The value of Japan’s imports surged 43.8% in November to hit a record level on higher crude oil costs and the yen’s weakness, leading the country to post its largest trade deficit since January 2020, government data showed Thursday.
Imports of goods jumped to ¥8.32 trillion ($72.9 billion), the largest figure since comparable data became available in January 1979, while exports soared 20.5% to ¥7.37 trillion, resulting in a goods trade deficit of ¥954.8 billion, the Finance Ministry said in a preliminary report.
The trade balance logged red ink for the fourth consecutive month, with imports rising for the 10th straight month on growing prices of crude oil from producers such as the United Arab Emirates.
Exports were up for the ninth consecutive month, led by robust demand for iron and steel products from South Korea and semiconductor-making equipment from China.
Stronger Japanese exports are good news for the country’s recovery prospects. They also add to signs that easing supply constraints were helping to put the global economy on a better footing — in the weeks before the emergence of the omicron COVID-19 variant introduced a new element of uncertainty.
“We saw a bit of relief in supply constraints in November, but there’s a risk that the omicron variant could halt factories abroad and increase supply constraints like the delta variant did,” said economist Koya Miyamae at SMBC Nikko Securities Inc. “A weaker yen is making oil imports even more expensive, which will work against consumption at home.”
November’s export gains were broad-based, with shipments to the U.S., China and the EU all logging their strongest increases since summer. Japan’s car exports, a key driver of the economy, increased about 4% — recovering from a fall of more than a third the previous month even as supply chain snarls persist.
With rising prices for gasoline and other select items causing some concern that Japan’s consumers might pull back, the pressure for exports to carry the recovery increases. Analysts see the economy bouncing back at the end of the year after shrinking last quarter for a fifth time in eight quarters.

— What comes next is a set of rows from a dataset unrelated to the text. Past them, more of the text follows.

(** [DirectoryEntry::add_entry]: [Some] for [Ok(())], and the directory. *)
Fixpoint add_entry_loop (fuel : nat) (dir : Inode) (buf i inode : Z) (name : list Z)
    : E (option unit * Inode) :=
  if i <? sizel dir then
    match fuel with
    | O => throw OutOfFuel
    | S fuel' =>
        let curr_entry := buf + i in
        let! name_length := dirent_name_length curr_entry in
        let! true_size := uadd usize DIRENT_SIZE name_length in
        let! true_size := round_up true_size 4 in
        let! entry_size := dirent_size curr_entry in
        if true_size <? entry_size then
          let! empty_space := usub usize entry_size true_size in
          let! space_needed := uadd usize DIRENT_SIZE (Z.of_nat (length name)) in
          let! space_needed := round_up space_needed 4 in
          if empty_space <? space_needed then
            let! i := uadd u32 i entry_size in
            add_entry_loop fuel' dir buf i inode name
          else
            let! o := uadd usize i true_size in
            let new_entry := buf + o in
            do! on_mem (store16 (curr_entry + 4) (as_u u16 true_size)) in
            do! on_mem (store8 (new_entry + 6) (as_u u8 (Z.of_nat (length name)))) in
            do! on_mem (store32 new_entry inode) in
            do! on_mem (store16 (new_entry + 4) (as_u u16 empty_space)) in
            do! on_mem (store8 (new_entry + 7) 1) in
            do! on_mem (modify (fun m => wr_bytes m (phys_of (new_entry + 8)) name)) in
            let! (r, dir) := inode_write dir 0 (sizel dir) buf in
            do! expect r in
            ret (Some tt, dir)
        else
          let! i := uadd u32 i entry_size in
          add_entry_loop fuel' dir buf i inode name
    end
  else ret (None, dir).

Definition add_entry (dir : Inode) (inode : Z) (name : string) : E (option unit * Inode) :=
  if negb (is_directory dir) then ret (None, dir)
  else
    let! entries_buffer := on_p (pmmbox.new (sizel dir)) in
    let ptr := pb_data entries_buffer in
    let! r := inode_read dir 0 (sizel dir) ptr in
    do! expect r in
    let! res := add_entry_loop (Z.to_nat (sizel dir)) dir ptr 0 inode (str_bytes name) in
    do! on_p (pmmbox.drop entries_buffer) in
    ret res.

(** [Ext2Filesystem::new]. *)
Definition ext2_new (lba : Z) (sb : Superblock) : E Ext2Filesystem :=
  let! bs := ushl usize 1024 (sb_block_size sb) in
  let! cnt := div_ceil (block_cnt sb) (blocks_per_group sb) in
  ret (mkExt2 sb bs cnt lba).

(** [Ext2Filesystem::new_fd]: the first empty slot of [INODE_TABLE]. *)
Fixpoint first_slot (t : list (option Inode)) (i : nat) : option nat :=
  match t with
  | [] => None
  | Some _ :: t' => first_slot t' (S i)
  | None :: _ => Some i
  end.

Definition new_fd (inode : Inode) (flags : Z) : E (option (FileDescription Ext2Filesystem)) :=
  let! t := gets e_table in
  match first_slot t 0 with
  | None => ret None
  | Some i =>
      do! modify (fun s => mkE (e_p s) (e_disk s) (e_fs s) (<[i := Some inode]> (e_table s))) in
      let! fs := fs_get in
      ret (Some (fd_new (Z.of_nat i) flags fs))
  end.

Still, the spread of the omicron variant since late November now clouds the outlook to some extent, as countries limit access to travelers and weigh whether to reinstate domestic restrictions. Supply bottlenecks also continue to affect manufacturers, with Toyota Motor Corp. cutting production again this month due to parts shortages.
“Overall there’s a recovery in exports led by cars,” said economist Takeshi Minami at Norinchukin Research Institute. “But it’s likely to remain quite slow. Toyota’s already said their December plan of getting their production levels back is facing delays, and it’s still unclear whether it’ll get back on track in January given Southeast Asia is still facing COVID problems.”